*Record excerpts*.
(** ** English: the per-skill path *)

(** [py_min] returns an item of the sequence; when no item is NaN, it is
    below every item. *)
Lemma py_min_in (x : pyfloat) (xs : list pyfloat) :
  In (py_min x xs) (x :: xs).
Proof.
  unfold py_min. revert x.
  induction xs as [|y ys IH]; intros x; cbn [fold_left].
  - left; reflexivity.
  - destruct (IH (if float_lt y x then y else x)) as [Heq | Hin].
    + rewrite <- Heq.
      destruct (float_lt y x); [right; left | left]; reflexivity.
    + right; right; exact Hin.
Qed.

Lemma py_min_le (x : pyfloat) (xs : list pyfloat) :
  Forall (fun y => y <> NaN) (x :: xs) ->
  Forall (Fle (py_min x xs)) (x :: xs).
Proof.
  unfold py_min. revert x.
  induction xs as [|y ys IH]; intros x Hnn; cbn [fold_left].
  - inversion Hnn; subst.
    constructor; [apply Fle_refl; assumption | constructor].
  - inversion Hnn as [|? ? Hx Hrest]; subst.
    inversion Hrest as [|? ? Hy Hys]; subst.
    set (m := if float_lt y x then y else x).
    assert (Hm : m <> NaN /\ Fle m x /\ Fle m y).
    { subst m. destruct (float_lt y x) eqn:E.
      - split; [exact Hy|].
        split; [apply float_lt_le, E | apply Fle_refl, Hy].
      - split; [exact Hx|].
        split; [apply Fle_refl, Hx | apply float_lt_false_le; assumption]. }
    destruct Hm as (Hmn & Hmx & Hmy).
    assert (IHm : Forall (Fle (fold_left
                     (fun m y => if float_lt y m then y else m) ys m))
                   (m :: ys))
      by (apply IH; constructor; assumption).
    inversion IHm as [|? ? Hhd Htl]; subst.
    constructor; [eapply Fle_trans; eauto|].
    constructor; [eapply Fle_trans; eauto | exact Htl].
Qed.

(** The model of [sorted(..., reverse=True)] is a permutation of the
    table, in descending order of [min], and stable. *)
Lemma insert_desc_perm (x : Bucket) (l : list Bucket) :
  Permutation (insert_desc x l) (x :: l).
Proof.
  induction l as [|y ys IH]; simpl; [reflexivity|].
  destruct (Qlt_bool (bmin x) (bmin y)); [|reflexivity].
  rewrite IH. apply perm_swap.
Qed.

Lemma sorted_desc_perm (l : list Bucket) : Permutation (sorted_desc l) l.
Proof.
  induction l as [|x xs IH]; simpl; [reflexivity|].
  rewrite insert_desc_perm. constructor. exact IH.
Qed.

*Action item*. Across all the entries, how many lines hold the string "pyfloat"? Only the number is needed.

*Answer to this exercise*. 2